▸ **ABOUT THIS EXERCISE**
Output the data as it stands. Each line must match exactly.

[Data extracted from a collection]

---

Lemma joined_sectors_run
    (junk : nat -> byte) (old_iso : list byte) (l : layout)
    (ps : list (list byte * list byte * list byte)) :
  ps <> [] ->
  Forall (fun p => let '(hdr, data, trailer) := p in
                   length hdr = header_size l
                   /\ length data = 2048%nat
                   /\ length (join p) = sector_size l
                   /\ (mode l = x00 \/ nth MODE_OFFSET hdr x00 = mode l)) ps ->
  detect_layout (firstn 16 (concat (map join ps))) = inl l ->
  Z.of_nat (length (concat (map join ps))) <= LONG_MAX ->
  observable (run LONG_MAX junk (concat (map join ps)) old_iso) =
  (Some EXIT_SUCCESS, concat (map data_of ps), []).
Proof.
  intros Hne Hps Hl Hm.
  pose proof (detect_layout_known _ _ Hl) as Hk.
  destruct (known_layout_bounds l Hk) as (Hsz & Hh & _ & Hmo).
  assert (Hblocks : Forall (fun b => length b = sector_size l) (map join ps)).
  { apply Forall_map. eapply Forall_impl; [ | exact Hps ].
    intros [[hdr data] trailer] (_ & _ & H & _). exact H. }
  pose proof (length_concat_blocks _ _ Hblocks) as Hlen.
  rewrite length_map in Hlen.
  rewrite run_expected. unfold expected. rewrite Hl.
  destruct (Nat.ltb_spec (length (concat (map join ps))) 16) as [Hshort | _].
  { destruct ps as [ | p ps']; [ contradiction | ]. cbn [length] in Hlen. nia. }
  destruct (Z.leb_spec (Z.of_nat (length (concat (map join ps)))) LONG_MAX);
    [ | lia ].
  rewrite (sector_count_whole l _ (length ps) Hk Hlen).
  rewrite (size_warning_nil l _ (length ps) Hsz Hlen). cbn [app].
  f_equal; [ f_equal | ].
  - rewrite <- (length_map join ps), (payloads_concat l _ Hblocks), map_map.
    f_equal. apply map_ext_in. intros [[hdr data] trailer] Hin.
    rewrite Forall_forall in Hps. specialize (Hps _ Hin). cbn in Hps.
    destruct Hps as (H1 & H2 & _). now apply payload_join.
  - apply mode_warnings_nil. intros i Hi.
    rewrite sector_concat by (rewrite ?length_map; assumption).
    assert (Hin : In (nth i (map join ps) []) (map join ps))
      by (apply nth_In; now rewrite length_map).
    apply in_map_iff in Hin as ([[hdr data] trailer] & <- & Hin).
    rewrite Forall_forall in Hps. specialize (Hps _ Hin). cbn in Hps.
    destruct Hps as (H1 & _ & _ & H4). unfold mismatch.
    destruct Hk as [-> | [-> | ->]].
    + destruct H4 as [H4 | H4]; [ discriminate H4 | ].
      unfold join. rewrite app_nth1
        by (rewrite H1; unfold MODE_OFFSET, header_size;
            cbn [hdr_sz Mode1_2352 Mode2_2352]; lia).
      rewrite H4. reflexivity.
    + destruct H4 as [H4 | H4]; [ discriminate H4 | ].
      unfold join. rewrite app_nth1
        by (rewrite H1; unfold MODE_OFFSET, header_size;
            cbn [hdr_sz Mode1_2352 Mode2_2352]; lia).
      rewrite H4. reflexivity.
    + reflexivity.
Qed.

---

▸ **REPLY TO THE TASK**
Lemma joined_sectors_run
    (junk : nat -> byte) (old_iso : list byte) (l : layout)
    (ps : list (list byte * list byte * list byte)) :
  ps <> [] ->
  Forall (fun p => let '(hdr, data, trailer) := p in
                   length hdr = header_size l
                   /\ length data = 2048%nat
                   /\ length (join p) = sector_size l
                   /\ (mode l = x00 \/ nth MODE_OFFSET hdr x00 = mode l)) ps ->
  detect_layout (firstn 16 (concat (map join ps))) = inl l ->
  Z.of_nat (length (concat (map join ps))) <= LONG_MAX ->
  observable (run LONG_MAX junk (concat (map join ps)) old_iso) =
  (Some EXIT_SUCCESS, concat (map data_of ps), []).
Proof.
  intros Hne Hps Hl Hm.
  pose proof (detect_layout_known _ _ Hl) as Hk.
  destruct (known_layout_bounds l Hk) as (Hsz & Hh & _ & Hmo).
  assert (Hblocks : Forall (fun b => length b = sector_size l) (map join ps)).
  { apply Forall_map. eapply Forall_impl; [ | exact Hps ].
    intros [[hdr data] trailer] (_ & _ & H & _). exact H. }
  pose proof (length_concat_blocks _ _ Hblocks) as Hlen.
  rewrite length_map in Hlen.
  rewrite run_expected. unfold expected. rewrite Hl.
  destruct (Nat.ltb_spec (length (concat (map join ps))) 16) as [Hshort | _].
  { destruct ps as [ | p ps']; [ contradiction | ]. cbn [length] in Hlen. nia. }
  destruct (Z.leb_spec (Z.of_nat (length (concat (map join ps)))) LONG_MAX);
    [ | lia ].
  rewrite (sector_count_whole l _ (length ps) Hk Hlen).
  rewrite (size_warning_nil l _ (length ps) Hsz Hlen). cbn [app].
  f_equal; [ f_equal | ].
  - rewrite <- (length_map join ps), (payloads_concat l _ Hblocks), map_map.
    f_equal. apply map_ext_in. intros [[hdr data] trailer] Hin.
    rewrite Forall_forall in Hps. specialize (Hps _ Hin). cbn in Hps.
    destruct Hps as (H1 & H2 & _). now apply payload_join.
  - apply mode_warnings_nil. intros i Hi.
    rewrite sector_concat by (rewrite ?length_map; assumption).
    assert (Hin : In (nth i (map join ps) []) (map join ps))
      by (apply nth_In; now rewrite length_map).
    apply in_map_iff in Hin as ([[hdr data] trailer] & <- & Hin).
    rewrite Forall_forall in Hps. specialize (Hps _ Hin). cbn in Hps.
    destruct Hps as (H1 & _ & _ & H4). unfold mismatch.
    destruct Hk as [-> | [-> | ->]].
    + destruct H4 as [H4 | H4]; [ discriminate H4 | ].
      unfold join. rewrite app_nth1
        by (rewrite H1; unfold MODE_OFFSET, header_size;
            cbn [hdr_sz Mode1_2352 Mode2_2352]; lia).
      rewrite H4. reflexivity.
    + destruct H4 as [H4 | H4]; [ discriminate H4 | ].
      unfold join. rewrite app_nth1
        by (rewrite H1; unfold MODE_OFFSET, header_size;
            cbn [hdr_sz Mode1_2352 Mode2_2352]; lia).
      rewrite H4. reflexivity.
    + reflexivity.
Qed.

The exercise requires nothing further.